Workshop for influencers: How to Grow Your Audience and Protect Data

Workshop for influencers: How to Grow Your Audience, Protect Data and Prevent Hate Speech

Workshop for influencers: How to Grow Your Audience and Protect Data

Workshop for young influencers from the Western Balkans.

The “Balkans Voices” three-day workshop for young influencers, podcasters and bloggers from Albania, BiH, Montenegro, Kosovo, Serbia and North Macedonia ended on Friday in Sarajevo. The goal of the workshop, organised by Mediacentar Sarajevo as part of a programme led by Canal France International and supported by the French Ministry for Europe and Foreign Affairs, was to offer skills and knowledge to young influencers focusing on important social subjects that will help them reach a greater audience, but also protect their data and prevent hate speech in the comments section.

The first part of the workshop was dedicated to grasping current market trends and the diversity of marketing styles and strategies, and the participants learned the basics of market research, as well as understanding the audience and competitors.

This was the most useful part of the workshop for IT professor Mehdija Adrović from Berane. Mehdija runs his school’s webpage and social networks profiles, and the workshop gave him several ideas.

“The first part of the workshop – how to reach your audience – will be most helpful to me. Considering the situation in our municipality, we always have problems with student enrolment and we have to find a way to reach them, get the information to the parents. I learned a few tricks on how to measure your audience and how interesting we are. I’ve already had a few ideas, maybe we will start a student magazine or radio, maybe even a podcast in which we will talk about the opportunities for young people in Montenegro and the region,” says Adrović.

How to finance projects?

The participants heard from Zlatko Ganić, a digital media expert, about consumer habits that indicate the current and new trends on new media platforms. This module was designed to help the participants understand how to finance their projects. This is exactly what many of them need most.

Aleksandar Lazovski, a 26-year-old podcaster from Skopje, is a social entrepreneur. He is the head of a SmartUp focused on social innovations, education on climate change and public sector innovations.

He attended the workshop for a new project he has started – the podcast “Word-Two” in which he interviews people he meets in the streets and talks with them about important subjects such as mental health.

“I started the podcast three months ago. I was sitting in the park and realised that I want to step outside my comfort zone because COVID prevented me from meeting new people or talking with people outside my bubble. I decided to speak with people I just met the same day. I made one episode and it became viral in North Macedonia,” Lazovski says.

The main topic of his conversations is a positive mental attitude. He asks his guests about the last positive thing that happened to them.

“During the coronavirus pandemic, young people struggled a lot because we were cooped up in our houses, we could not be social. Mental health has been a major issue over the past two years, I think young people need inspiration, and my podcast showed me that we are not very different,” Lazovski added.

He does not lack ideas and he has an audience, but he came to Sarajevo to learn how to improve his podcast, as well as reach new sponsors and partners because he feels it is currently a bit amateurish.

“That is why I came here to learn some tricks to make my podcast a serious project. I want this project to be long-term…” added Lazovski.
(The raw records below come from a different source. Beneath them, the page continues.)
Lemma lookup_neg d i : neg_ d !!! i = Z.lxor (d !!! i) Float32.sign_bit.
Proof.
  unfold neg_, bxor, bc. by rewrite vlookup_zip_with, vlookup_replicate.
Qed.

Lemma abs_neg d : abs (neg_ d) = abs d.
Proof.
  apply vec_eq; intros i. rewrite !lookup_abs, lookup_neg. apply abs_flip.
Qed.

Lemma sincos_core_neg d : sincos_core (neg_ d) = sincos_core d.
Proof. unfold sincos_core. by rewrite abs_neg. Qed.

Lemma land_lxor_sign a b :
  Z.land (Z.lxor a (Z.lxor b Float32.sign_bit)) Float32.sign_bit
    = Z.lxor (Z.land (Z.lxor a b) Float32.sign_bit) Float32.sign_bit.
Proof.
  apply Z.bits_inj'. intros n Hn.
  rewrite !Z.land_spec, !Z.lxor_spec, !Z.land_spec, !Z.lxor_spec.
  rewrite testbit_sign_bit by done.
  destruct (31 =? n), (Z.testbit a n), (Z.testbit b n); done.
Qed.

Lemma sign_sin_neg j d : sign_sin j (neg_ d) = neg_ (sign_sin j d).
Proof.
  apply vec_eq; intros i. rewrite lookup_neg.
  unfold sign_sin, sign_mask, band, bxor, sli, bc.
  rewrite !vlookup_zip_with, !vlookup_map, !vlookup_replicate, lookup_neg.
  apply land_lxor_sign.
Qed.

(** The sign-magnitude reading under a flip of the sign bit. *)
Lemma is_nan_flip x : Float32.is_nan (Z.lxor x Float32.sign_bit) = Float32.is_nan x.
Proof. unfold Float32.is_nan. by rewrite abs_flip. Qed.

Lemma ord_key_flip x :
  Float32.ord_key (Z.lxor x Float32.sign_bit) = - Float32.ord_key x.
Proof.
  unfold Float32.ord_key. rewrite sign_flip, abs_flip.
  destruct (Z.testbit x 31); simpl; lia.
Qed.

Lemma lt_zero_flip x :
  Float32.lt x 0 || Float32.gt x 0 = true →
  Float32.lt (Z.lxor x Float32.sign_bit) 0 = negb (Float32.lt x 0).
Proof.
  unfold Float32.gt. rewrite !lt_ord_key, is_nan_flip, ord_key_flip.
  change (Float32.is_nan 0) with false. change (Float32.ord_key 0) with 0.
  rewrite !orb_false_r. simpl.
  destruct (Float32.is_nan x); simpl; [discriminate|].
  destruct (Z.ltb_spec (Float32.ord_key x) 0), (Z.ltb_spec 0 (Float32.ord_key x)),
    (Z.ltb_spec (- Float32.ord_key x) 0); simpl; try done; lia.
Qed.

Lemma lt_zero_flip_zero x :
  Float32.abs x = 0 →
  Float32.lt (Z.lxor x Float32.sign_bit) 0 = Float32.lt x 0.
Proof.
  intros Hx. rewrite !lt_ord_key, is_nan_flip, ord_key_flip.
  unfold Float32.ord_key. rewrite Hx. by destruct (Z.testbit x 31).
Qed.
End SymmetryFacts.

(** X11. In approximate mode the sine is exactly odd and the cosine exactly
    even, bit for bit: negating every lane of the argument negates every
    lane of [sin_] and leaves [cos_] unchanged, since the range reduction and
    the polynomials see [abs(x)] only. *)
Theorem sin_odd_cos_even {Size : nat} (L : ScalarMath) (d : vec Z Size) :
  StaticArrayBaseFloat.sin_ true L (StaticArrayBaseFloat.neg_ d)
    = StaticArrayBaseFloat.neg_ (StaticArrayBaseFloat.sin_ true L d)
  ∧ StaticArrayBaseFloat.cos_ true L (StaticArrayBaseFloat.neg_ d)
    = StaticArrayBaseFloat.cos_ true L d.
Proof.
  unfold StaticArrayBaseFloat.sin_, StaticArrayBaseFloat.cos_.
  rewrite sincos_core_neg.
  destruct (StaticArrayBaseFloat.sincos_core d) as [[j s] c].
  split; [|done].
  rewrite sign_sin_neg. apply vec_eq; intros i.
  rewrite lookup_neg. unfold FloatArray.bxor.
  rewrite !vlookup_zip_with, lookup_neg. symmetry. apply Z.lxor_assoc.
Qed.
Visual identity as the key

When marketing their products, influencers, bloggers and podcasters alike have to have a visual identity. Young people had the opportunity to learn about it from the world-renowned, award-winning photographer Damir Šagolj, Pulitzer Prize and World Press Photo winner.

“I am sure that, for people who are trying to get someone’s attention and be loved and noticed, not just photography, but the full visual content of their creation is crucial for their activity or ambition to reach the level we want them to,” advised Šagolj.

In the age of smartphones, all it takes is a press of a button, and you have a photograph. Quality content, however, requires knowledge of certain rules. During his lecture, Šagolj explained to the participants what those rules are.

“The rules of composition, the rule of taking the picture at the right time, all of this is essentially how the human brain and people want to see visual content and photographs. They need to be pleasant, balanced; the objects need to be laid out in a way that feels good to the human eye,” Šagolj emphasised.

He also adds that a photograph’s effect increases if the elements of composition and emotion are respected, rather than worrying about the number of pixels and effects.

Journalistic ethics for influencers

The basics of journalism and journalistic ethics can help young influencers create socially responsible content, which was the subject of TV host Jasmina Kos’s lecture. Speaker Maja Ćalović introduced the participants to security issues on social networks, while psychologist Mirjana Gavrić presented the techniques for protection from online pressures and harassment that influencers on social networks often face.

The digital media programme “Balkans Voices” is implemented by Canal France International in cooperation with Mediacentar Sarajevo, the Albanian Media Institute, the Montenegrin Media Institute, the Macedonian Institute for Media, the Novi Sad School of Journalism, and the Foundation for information, Media, Dialogue and Education KosovaLive.

This was the second workshop organised as part of the “Balkans voices” project, with two more planned in the programme.